Shostakovich Violin Concerto no.1 is a piece very close to my heart. It tells a very personal story from the life of a composer who was forced to live and create under the brutal regime of Soviet Russia at a time. An inventive musical pallette as well as original harmonies and emotions involved in this music- sorrow, grief, satire and most importantly- hope, proved this composition not suitable to perform under the political censorship of communist party in 1947-1948. This has forced the composer to keep his work hidden until after Joseph Stalin’s death in 1955 when the restrictions were partially lifted and allowed the premiere of the concerto.

Shostakovich’s violin concerto projects the struggle, fear (1st, 3rd movement) and anger (2nd movmement) of living in a society crushed under a brutal regime. At the same time, its last movement finishes off with a positive message of will and fight for the freedom hidden between folk-style, glorious Burlesque. 

I believe the message of this concerto applies to a modern society more than ever. It cherishes an importance of freedom, puts an individuality as well as the authenticity on a pedestal and shares the spirit of fight so much needed in a now driven by the war world. I was born and raised in Poland- country who only just gained their independence in 1989. I would now like to dedicate this piece to brave people and my neighbours in Ukraine fighting for their homeland and their freedom. My whole heart and music goes to them.

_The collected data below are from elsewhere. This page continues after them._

(* ===== verification/Prelude.v ===== *)
(** * TinyIMX: a verification of the messaging core

    TinyIMX is an instant-messaging server in C++.  Clients keep a TCP connection to a
    gateway; the gateway frames and parses packets, keeps the sessions of users, runs the
    work of a conversation in order on a pool of threads, routes messages to the sessions
    of their receivers, retries and deduplicates deliveries, and calls back-end services
    (users, social graph, groups, messages, files) over gRPC.  The message service can
    keep private messages in a local store on RocksDB; services publish events from an
    outbox; the file service takes uploads in chunks and hands out verified ranges.  This
    development models the parts that carry the program's own logic and proves them
    correct.  It reads next to the source: definitions keep the names of the functions and
    members they translate, and every file names the source files it models.

    ** Parts, files and correspondence

    Shared: [Prelude.v] has the machine integers ([u16], [u32], [u64] with notations in
    [width_scope]), the list operations of [std::vector] and [std::copy], runs of step
    functions with their refinement and invariant principles, sums over finite maps, and
    the tactics of the development.  [ByteStrings.v] has [std::string] as the list of its
    bytes, its order, and numbers as text.

    Network, [src/common/net] and [src/common/protocol]:
    - [Buffer.v]: the vector with its two indices, and the interface [ByteBuffer];
      [Packet.v]: message types, headers and packets; [ProtocolCodec.v]: [Encode] and
      [Decode] against [ByteBuffer], with the list of bytes as a second instance.
    - [TimerQueue.v]: timers and the functor queue of their loop; [EventLoop.v]: the owner
      of a loop between [epoll_wait] and the functors, interleaved with other threads;
      [Channel.v]: interest masks and their registration with epoll.
    - [TcpConnection.v]: a connection on its buffers and its channel; [TcpServer.v]: the
      connections of a server over several loops; [Connector.v]: outgoing attempts;
      [PacketTransport.v]: [SendPacket], [HandleMessage] and the dispatch of
      [HandlePacket] of [src/gateway/GatewayServer.cpp], the codec over connections.

    Concurrency, [src/common/concurrency]: [CircularQueue.v], the ring buffer with the
    interface [BoundedQueue]; [MpmcBlockingQueue.v], the blocking queue on any such queue;
    [ThreadPool.v], workers, submitters, pause, the three shutdowns and the manager, with
    the interface [TaskPool].

    Gateway, [src/gateway]:
    - [SessionManager.v]: users, connections and session generations;
      [DeliveryIdentity.v]: keys of deliveries and of ordered work;
      [MessageDeliveryDeduplicator.v]: exclusive execution of a delivery;
      [ReceiverDeliveryTracker.v]: attempts, acknowledgements and the windows that bound
      them; [OfflineMessageStore.v]: messages kept for a login;
      [PrivateReplayAdmission.v] and [DurablePrivateRecovery.v]: the obligation to replay
      private messages, and the schedule that finds recipients with pending ones.
    - [BusinessExecutor.v]: ordered lanes, budgets, deadlines and asynchronous work over
      any [TaskPool].  [BusinessLanes.v], [BusinessMoves.v], [BusinessInvariant.v],
      [BusinessLedger.v] and [BusinessExecutorSafety.v] carry its proof: every step is a
      move of pieces of work.  [BusinessTheorems.v] has the theorems.
      [BusinessCoroutine.v]: the runner of the coroutines asynchronous tasks are.

    Groups, [src/services/group/application]: [GroupTypes.v], commands, results, the
    repository port and the permission policy; [GroupApplicationService.v], the handlers.

    Outbox, [src/services/outbox]: [OutboxRelay.v], the poll, worker and renewal threads
    and the shutdown of the relay.

    Messages, [src/services/message] and [src/services/eventing]:
    - [MessageTypes.v] and [MessageApplicationService.v]: the handlers over the port
      [MessageRepositoryPort]; [DomainEvents.v]: events and their codec.
    - [KeyValueEngine.v]: what is used of RocksDB, the class [Engine].
      [LocalPrivateStore.v]: the store of private messages on any engine, every
      operation in a state-and-exception monad.  [LocalStoreKeys.v] to
      [LocalStoreRuns.v]: the contents a store represents, the invariant, and what each
      operation does to them, single sends ([LocalStorePersist.v]), batches of sends
      ([LocalStoreBatch.v], [LocalStoreSending.v]), confirmations ([LocalStoreConfirm.v]),
      up to runs of all of them; [LocalStoreExample.v]: a concrete store;
      [LocalStoreTheorems.v]: the theorems.  [LocalRepository.v]: the port on the store.

    Files, [src/services/file], [src/services/repository/FileRepository.cpp]:
    - [FileTypes.v]: data and the two ports; [FileApplicationService.v]: the handlers;
      [FileProgress.v]: the progress of an upload.
    - [FileWorld.v]: the state the service shares with the rest of the system (tables,
      disk, cache of verified objects), the system calls on it as single steps between
      which others act, and the logic of invariants for such computations.  The ghost field
      [digested] remembers the strings that verifications and range reads digested.
      [LocalFilesystemStorage.v]: the storage on these calls; [LocalStorageReads.v],
      [LocalStorageWrites.v] and [LocalStoragePaths.v]: what reads return, what writes
      publish, and which paths keys lead to.
    - [FileRepository.v]: the tables, the statements and the parsing of rows;
      [FileRepositoryAdapter.v]: the transactions.  [FileTables.v]: well-formed tables and
      the rows read back; [FileMoves.v]: the changes operations make; [FileOperations.v]:
      a weakest precondition for transactions; [FileRules.v] and [FileFinalizeRules.v]: a
      rule per operation.  [FileUploads.v]: the abstract upload machine and the refinement;
      [FileBegin.v]: repeated declarations; [FileReadiness.v]: the two tests for a complete
      upload.
    - [FileService.v]: the paths of parts and objects, the ports as instances on one world
      and the invariant that ties tables to disk; [FileDownload.v], [FileAvailability.v],
      [FileServiceSafety.v]: what downloads return, that they complete, and runs of
      requests; [FileExample.v] and [FileServiceExample.v]: uploads and downloads that run.

    ** Interfaces

    The codec uses the buffer through [ByteBuffer], the blocking queue the ring buffer
    through [BoundedQueue], the executor the pool through [TaskPool] with [TaskPoolLaws],
    the services their storage through [GroupRepositoryPort], [MessageRepositoryPort],
    [FileRepositoryPort] and [FileStoragePort], the local store its engine through
    [Engine] with [EngineLaws] and JSON through [JsonLibrary] with [JsonLaws], the files
    SHA-256 through [Sha256] with [Sha256Laws].  Theorems about a client are proved from
    the laws of the interface; instances discharge the laws.  [Serves] in
    [LocalRepository.v] is what the message service needs of a repository to drain pending
    messages, and the local store is shown to serve.  [tables_repository] and
    [disk_storage] in [FileService.v] put the repository and the storage under the file
    service.

    ** Conventions

    A method becomes a function on the state record; a method that both changes the object
    and returns a value returns a pair.  [None] is what the source leaves undefined or
    aborts on (a failed [assert], an access outside a container, a past-the-end iterator),
    so a theorem that a run is [Some] is a theorem that this never happens.  A mutex makes
    each section one step; where the source releases it, steps are separate and theorems
    quantify over all interleavings.  Clocks, random values, results of system calls and
    of the database, the C++ hash and the liveness of [weak_ptr]s are arguments.  Unsigned
    arithmetic wraps at its width.  Log output and metrics are left out.

    ** What the theorems show

    - Transport: the buffer is a byte queue; encoding then decoding is the identity on
      packet streams, however the stream is cut; decoding is total and stops at the first
      incomplete or refused frame; over a connection packets arrive once and in order.
    - Connections, servers, loops: bytes leave in order and nothing is sent after the end;
      callbacks come in order and at most once; a server's counters balance and [Stop]
      leaves no connection; a loop does not wait again before it ran the functors queued so
      far, nor after it was told to quit; a cancelled timer never runs; descriptors of a
      connector have one owner.
    - Threads: the blocking queue loses no wake-up and no item; a pool shut down gracefully
      has run every task once that a newer one did not replace; the tasks of a lane run in order and one at a time within the
      budgets, each has one outcome, and a drained executor stays drained; a coroutine is
      resumed by one thread at a time and ends once.
    - Gateway state: sessions stay coherent, old generations never return; delivery
      windows are exact and bounded; replay obligations are never lost.
    - Outbox: every claimed record is settled once, and published only after the broker
      confirmed; no wake-up is lost; a shutdown leaves nothing behind.
    - Groups: the service is an exact gate in front of the repository; mute timestamps are
      exactly those of RFC 3339.
    - Local store: runs of sends, batches, confirmations, reads and publications refine
      transitions of abstract contents whatever writes fail, and their answers are true;
      acknowledged messages and unpublished events survive every crash; sends are
      idempotent; queries, counters and pages are those of the contents; the index of
      events answers as the engine would; a client of the service drains its messages.
    - Files: operations of the repository refine an abstract upload machine whatever
      fails, also when the outcome of a commit is unknown; tables, disk and cache stay in
      agreement under interleaved requests; what a client downloads has the declared size
      and SHA-256 even if the disk is tampered with, unless two of the digested strings
      collide; a repeated declaration is recognised;
      progress is exact and agrees with the test inside the finalizing transaction.

    Where a component does not do what it means to, a theorem shows the run: a shutdown of
    the relay that never ends ([relay_shutdown_stuck]), a lost [Resume] and a stuck
    [Start] of the pool, a half-close that is forgotten ([connection_half_close]), a
    [Quit] that is lost ([quit_before_loop_lost]), and others.

    ** Fuel and bounds

    Loops that do not recurse on their data have a bound that is never reached: one more
    than the readable bytes in [DecodeLoop] (a turn consumes a header) and [capacity_] in
    [ClearLoop] (a turn removes an element), where running out is [None] and excluded by
    the theorems; the bytes to write in [WriteAll] and to read in [ReadLoop] (a turn moves
    a byte or ends); the number of blocks in [VerifyLoop]; one more than the declared
    size of a part in [CopyPart] (a turn reads a byte or ends; of a longer part the rest is
    not read, since the comparison of sizes refuses it in any case); twenty digits for a 64-bit number in [digits].  [drain]
    and [Download] are clients: their bound is the number of requests they make, and
    [service_drains_store] says how many are enough.  Theorems about 64-bit counters that
    would repeat after wrap-around bound the length of the history below 2^64; the others
    hold with wrap-around.

    ** Not modelled

    The request handlers of [GatewayServer], which glue RPC clients and JSON to the parts
    above; the peer transport between gateways; [TcpClient], [EventLoopThread] and
    addresses, which wrap system calls; the JSON protocols of clients; the gRPC servers and
    clients; the MySQL repositories but for that of files, whose statements follow the same
    pattern; RocketMQ, ZooKeeper and Redis access; the intelligence services;
    configuration, logging, metrics and the TLS of connections; the Qt client, benchmarks,
    examples and tests.  Of the modelled parts: allocation failures, exceptions of callbacks
    where the source does not catch them, the physical write groups of the local store, and
    what the component list says of each. *)
From Stdlib Require Import ZArith Lia.
From Stdlib.Strings Require Import Byte.
From stdpp Require Import base list numbers gmap strings.
(* ===== verification/MessageDeliveryDeduplicator.v ===== *)
(** * Deduplication of delivery work in one gateway process

    Models [src/gateway/MessageDeliveryDeduplicator.h] and
    [MessageDeliveryDeduplicator.cpp]: which deliveries are being executed, and
    the most recent ones that were delivered. *)
From Stdlib Require Import ZArith Lia.
From stdpp Require Import base gmap list numbers.
From S2P Require Import Prelude DeliveryIdentity.

(** ** Data *)

Inductive MessageDeliveryDedupBeginStatus :=
| kAcquired | kAlreadyProcessing | kAlreadyDelivered | kInvalidArgument.

Inductive State := kProcessing | kDelivered.

#[export] Instance State_eq_dec : EqDecision State.
Proof. solve_decision. Defined.

Record Deduplicator := MkDeduplicator {
  max_recent_delivered_ : nat;
  states_ : gmap DeliveryIdentity State;
  delivered_order_ : list DeliveryIdentity;
}.

Definition NewDeduplicator (max_recent_delivered : nat) : Deduplicator :=
  MkDeduplicator (Nat.max max_recent_delivered 1) ∅ [].

(** ** Operations *)

Definition Begin (d : Deduplicator) (identity : DeliveryIdentity)
  : Deduplicator * MessageDeliveryDedupBeginStatus :=
  if negb (Valid identity) then (d, kInvalidArgument)
  else match states_ d !! identity with
  | None => (MkDeduplicator (max_recent_delivered_ d)
               (<[identity := kProcessing]> (states_ d)) (delivered_order_ d), kAcquired)
  | Some kDelivered => (d, kAlreadyDelivered)
  | Some kProcessing => (d, kAlreadyProcessing)
  end.

(** The loop of [TrimDeliveredLocked]. *)
Fixpoint TrimLoop (max : nat) (states : gmap DeliveryIdentity State) (order : list DeliveryIdentity)
  : gmap DeliveryIdentity State * list DeliveryIdentity :=
  match order with
  | [] => (states, [])
  | oldest :: rest =>
      if max <? length order then
        TrimLoop max
          (if decide (states !! oldest = Some kDelivered) then delete oldest states else states)
          rest
      else (states, order)
  end.

Definition TrimDeliveredLocked (d : Deduplicator) : Deduplicator :=
  let '(states, order) := TrimLoop (max_recent_delivered_ d) (states_ d) (delivered_order_ d) in
  MkDeduplicator (max_recent_delivered_ d) states order.

Definition MarkDelivered (d : Deduplicator) (identity : DeliveryIdentity) : Deduplicator * bool :=
  if negb (Valid identity) then (d, false)
  else match states_ d !! identity with
  | None => (d, false)
  | Some kDelivered => (d, true)
  | Some kProcessing =>
      (TrimDeliveredLocked
         (MkDeduplicator (max_recent_delivered_ d) (<[identity := kDelivered]> (states_ d))
                         (delivered_order_ d ++ [identity])), true)
  end.

Definition Abort_ (d : Deduplicator) (identity : DeliveryIdentity) : Deduplicator * bool :=
  if negb (Valid identity) then (d, false)
  else match states_ d !! identity with
  | None => (d, true)
  | Some kDelivered => (d, false)
  | Some kProcessing =>
      (MkDeduplicator (max_recent_delivered_ d) (delete identity (states_ d)) (delivered_order_ d),
       true)
  end.

(** The private-message overloads. *)
Definition kPrivateCompatibilityRecipient : Z := 1.

Definition BeginPrivate (d : Deduplicator) (message_id : Z) :=
  Begin d (PrivateDeliveryIdentity message_id kPrivateCompatibilityRecipient).
Definition MarkDeliveredPrivate (d : Deduplicator) (message_id : Z) :=
  MarkDelivered d (PrivateDeliveryIdentity message_id kPrivateCompatibilityRecipient).
Definition AbortPrivate (d : Deduplicator) (message_id : Z) :=
  Abort_ d (PrivateDeliveryIdentity message_id kPrivateCompatibilityRecipient).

What do you feel you would gain from the experience of winning this competition and playing your concerto with ERSO and Chris Stark?

I believe this opportunity would make a huge impact on my career as a violinist. Getting to play a concerto with a symphonic orchestra was definitely always a dream for me and having Chris Stark as a conductor of the project would make it only more remarkable. I cannot wait to share my music ideas and to listen and learn of orchestra’s interpretation of it too.